RESULTS: This study included 69 youths (54 [78%] male) with a median age of 13.3 years (IQR, 11.9-14.9 years). Compared with sham tDCS, verum stimulation of the lDLPFC led to significantly lower working memory accuracy (effect size, -0.43 [95% CI, -0.68 to -0.17]; P = .001). Stimulation of the rIFG significantly improved interference control (effect size, 0.30 [95% CI, 0.04-0.56]; P = .02). Adverse events were mostly mild and transient and did not occur more often in the verum group. For example, the most frequent adverse events were headache (sham, n = 30; verum, n = 20), nasopharyngitis (sham, n = 11; verum, n = 5), and feeling of electric discharge (sham, n = 5; verum, n = 3).

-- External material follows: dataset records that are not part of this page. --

(* ===== verification/FrontProps.v ===== *)
(** * Properties of the server as its users see it

    The safety of print jobs over the service, its IPP server and its dashboard
    together, the outcomes of a capture, a reprint and an approval, and the printer
    reconciler. *)

From Stdlib Require Import ZArith String Sorting.Permutation.
From stdpp Require Import gmap relations.
From S2P Require Import Prelude RustStd Text Config Core Sqlite Storage StorageTheory Queue QueueTheory.
From S2P Require Import Dispatch DispatchTheory Json Files ConfigFile LanApi Capture Dashboard.
From S2P Require Import Reconciler FrontTheory FrontOutcomes ServerProps LanProps.
#[local] Open Scope Z_scope.

(** ** A job's life, whoever acts on the server *)

Section life.
Context `{EventJson} `{Sha256} `{IppLibrary} `{UnicodeTables} `{Toml}.
Variable app : AppState.

(** C1: whatever the interleaving of the service's work (subscriptions,
    deliveries, reports, retries, the reaper), of captured documents and of the
    requests of the dashboard other than the clearing of the jobs, and whichever
    statements of the database, operations of the disk or descriptions of printers
    fail: a job whose stored state is finished stays finished, and it is never put
    on any job stream again. *)
Theorem finished_job_is_never_resent d d' j :
  rtc (front_step app) d d' → finished j (tables (dash_service d)) →
  finished j (tables (dash_service d')) ∧ no_new_sends j (dash_service d) (dash_service d').
Proof.
  intros Hsteps Hf. destruct (front_steps_le app _ _ Hsteps) as [Hle Hs].
  split; [by eapply jobs_le_finished|by apply Hs].
Qed.

(** C2: over the same steps and failures a captured job is never lost: its row
    stays, the document, the routing, the spool file and the payload hash in it are
    the captured ones, and its retry counter only grows. *)
Theorem captured_document_is_never_lost d d' j r :
  rtc (front_step app) d d' → job_row j (tables (dash_service d)) = Some r →
  ∃ r', job_row j (tables (dash_service d')) = Some r' ∧ same_document r r' ∧ r_retry_count r ≤ r_retry_count r'.
Proof.
  intros Hsteps Hr. destruct (front_steps_le app _ _ Hsteps) as [Hle _].
  destruct (Hle j r Hr) as (r' & Hr' & Hd & Hn & _). eauto.
Qed.
End life.

(** ** Outcomes *)

Section outcomes.
Context `{Chrono} `{Sha256} `{IppLibrary} `{UnicodeTables}.
Variable app : AppState.
(** * SeOnboardingChat: the per-room chat coordinator of [src/server/index.ts]

    A shallow embedding of the Durable Object class [SeOnboardingChat]
    (message log, connection registry, broadcast, session initialisation,
    the message handler and the documentation-search responder), followed by
    the properties of the room that the design document states.

    Layout: JavaScript helpers, the data of [src/shared.ts], the platform the
    class runs on, a small state-and-exception monad for its methods, the
    methods themselves, and then the lemmas and theorems. *)

From Stdlib Require Import String Ascii List Bool Arith PeanoNat Lia NArith.
From Stdlib Require Import Strings.Byte DecimalString HexadecimalString.
Import ListNotations.

Set Warnings "-abstract-large-number".

Open Scope string_scope.
Open Scope list_scope.

Notation "a +++ b" := (String.append a b) (at level 60, right associativity).

(** ** Values where a string is declared

    [src/shared.ts] declares [id], [content] and [user] as strings, and the
    server checks no payload against these types: what it finds there may
    be a string, [null], or nothing at all ([undefined], the property is
    missing).  A number, a boolean, an array or an object at [id] or [user]
    is left out of the model; at [content] it is the payload [Unreadable]
    below. *)
Inductive Value : Type :=
| undefined
| null
| str (s : string).

Coercion str : string >-> Value.

(** ** JavaScript helpers used by the server *)

Module JS.

(** [a === b]. *)
Definition strict_eq (a b : Value) : bool :=
  match a, b with
  | undefined, undefined => true
  | null, null => true
  | str s, str t => String.eqb s t
  | _, _ => false
  end.

(** The text a template literal puts for [v]. *)
Definition template (v : Value) : string :=
  match v with
  | str s => s
  | null => "null"
  | undefined => "undefined"
  end.

(** Truthiness of a string value: every string but the empty one. *)
Definition truthy (s : string) : bool :=
  match s with EmptyString => false | String _ _ => true end.

(** [o || d] for an optional string [o]: undefined and the empty string
    are both falsy. *)
Definition or_else (o : option string) (d : string) : string :=
  match o with
  | Some s => if truthy s then s else d
  | None => d
  end.

(** [!o] for a [string | null] value. *)
Definition falsy (o : option string) : bool :=
  match o with
  | Some s => negb (truthy s)
  | None => true
  end.

(** A flag that may be missing: [undefined] and [false] are both falsy. *)
Definition flag (o : option bool) : bool :=
  match o with Some b => b | None => false end.

(** [s.substring(a, b)]: the code units from [min a b] up to [max a b],
    both clamped to the length of [s]. *)
Definition substring (a b : nat) (s : string) : string :=
  String.substring (Nat.min a b) (Nat.max a b - Nat.min a b) s.

(** [l.join('')]. *)
Definition join (l : list string) : string := String.concat EmptyString l.

(** [n.toString(16)]. *)
Definition toString16 (n : N) : string :=
  HexadecimalString.NilZero.string_of_uint (N.to_hex_uint n).

(** [n.toString()] for a non-negative integer. *)
Definition toString10 (n : nat) : string :=
  DecimalString.NilZero.string_of_uint (Nat.to_uint n).

(** [s.padStart(targetLength, padString)]. *)
Definition padStart (targetLength : nat) (padString s : string) : string :=
  let fill := targetLength - String.length s in
  String.substring 0 fill (String.concat EmptyString (repeat padString fill)) +++ s.

(** [s.startsWith(t)]. *)
Fixpoint startsWith (s t : string) {struct t} : bool :=
  match t, s with
  | EmptyString, _ => true
  | String c t', String d s' => Ascii.eqb c d && startsWith s' t'
  | String _ _, EmptyString => false
  end.

(** [s.includes(t)]. *)
Fixpoint includes (s t : string) : bool :=
  startsWith s t ||
  match s with
  | EmptyString => false
  | String _ s' => includes s' t
  end.
(** A mask frame is a 2D array of floats, an image has three channels. *)
Definition Mask : Type := list (list R).
Definition Image : Type := list (list (list R)).

(** [mask.shape] is [(height, width)]. *)
Definition mask_height (m : Mask) : nat := length m.
Definition mask_width (m : Mask) : nat := length (hd [] m).

(** [np.stack([m] * 3, axis=-1)]: every pixel repeated on three channels. *)
Definition stack3 (m : Mask) : Image := map (map (fun v => [v; v; v])) m.

(** [pymunk.Space]: the gravity, the bodies added so far, and
    [current_time_step], which pymunk documents as the time step of the
    current or most recent call of [step] (0 on a fresh space). *)
Record Space : Type := mkSpace {
  gravity : Vec2d;
  current_time_step : R;
  bodies : list Body
}.

(** The attributes of a [ParticleSystemMaskBase] instance.  [rng] counts the
    draws taken from [random] so far. *)
Record World : Type := mkWorld {
  space : Space;
  particles : list nat;
  mask_shapes : list Segment;
  particles_to_emit : list R;
  total_particles_emitted : Z;
  max_particles : Z;
  emitters : list Emitter;
  gravity_wells : list Well;
  vortices : list Vortex;
  well_strength_multiplier : R;
  particle_lifetime : R;
  rng : nat
}.

(** The keyword arguments of [process_mask]. *)
Record Kwargs : Type := mkKwargs {
  kw_emitters : list Emitter;
  kw_particle_count : Z;
  kw_particle_lifetime : R;
  kw_wind_strength : R;
  kw_gravity : R;
  kw_start_frame : option Z;
  kw_end_frame : option Z;
  kw_respect_mask_boundary : option bool;
  kw_vortices : option (list VortexSpec);
  kw_wells : option (list WellSpec);
  kw_well_strength_multiplier : R
}.

(** The mask tensor: [num_frames] frames of shape [height] x [width]. *)
Record Masks : Type := mkMasks {
  frames : list Mask;
  masks_height : nat;
  masks_width : nat
}.

(** [initialize]: a fresh space without gravity and empty attributes. *)
Definition initialize : World :=
  mkWorld (mkSpace (mkVec2d 0 0) 0 []) [] [] [] 0 0 [] [] [] 0 0 0.

(** ** Gravity wells *)

Definition initialize_gravity_wells (width height : R) (wells : list WellSpec)
  : list Well :=
  map (fun well =>
         let x := ws_x well * width in
         let y := ws_y well * height in
         mkWell (mkVec2d x y) (ws_strength well) (ws_radius well) (ws_type well))
      wells.

(** The body of the loop of [apply_gravity_well_force] for one well. *)
Definition gravity_well_step (multiplier : R) (particle : Body) (well : Well)
  : Body :=
  let offset := vsub (well_position well) (position particle) in
  let distance := vlength offset in
  if Rlt_dec distance (well_radius well) then
    let force_magnitude :=
      well_strength well * (1 - distance / well_radius well) * multiplier in
    let force_direction := normalized offset in
    let force_direction :=
      match well_type well with
      | repel => vneg force_direction
      | attract => force_direction
      end in
    let force := vscale force_direction force_magnitude in
    apply_force_at_world_point particle force (position particle)
  else particle.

CONCLUSIONS AND RELEVANCE: In this randomized clinical trial, prefrontal anodal tDCS induced small- to medium-sized effects in youths with ADHD, with only mild and transient adverse events. The optimized multichannel montage chosen to target the lDLPFC, however, decreased working memory performance. This unexpected finding stresses the importance of incorporating insights from basic research on the mechanisms and preconditions of successful tDCS in future study designs to advance application of tDCS in pediatric ADHD.

TRIAL REGISTRATION: German Clinical Trials Register ID: DRKS00012659.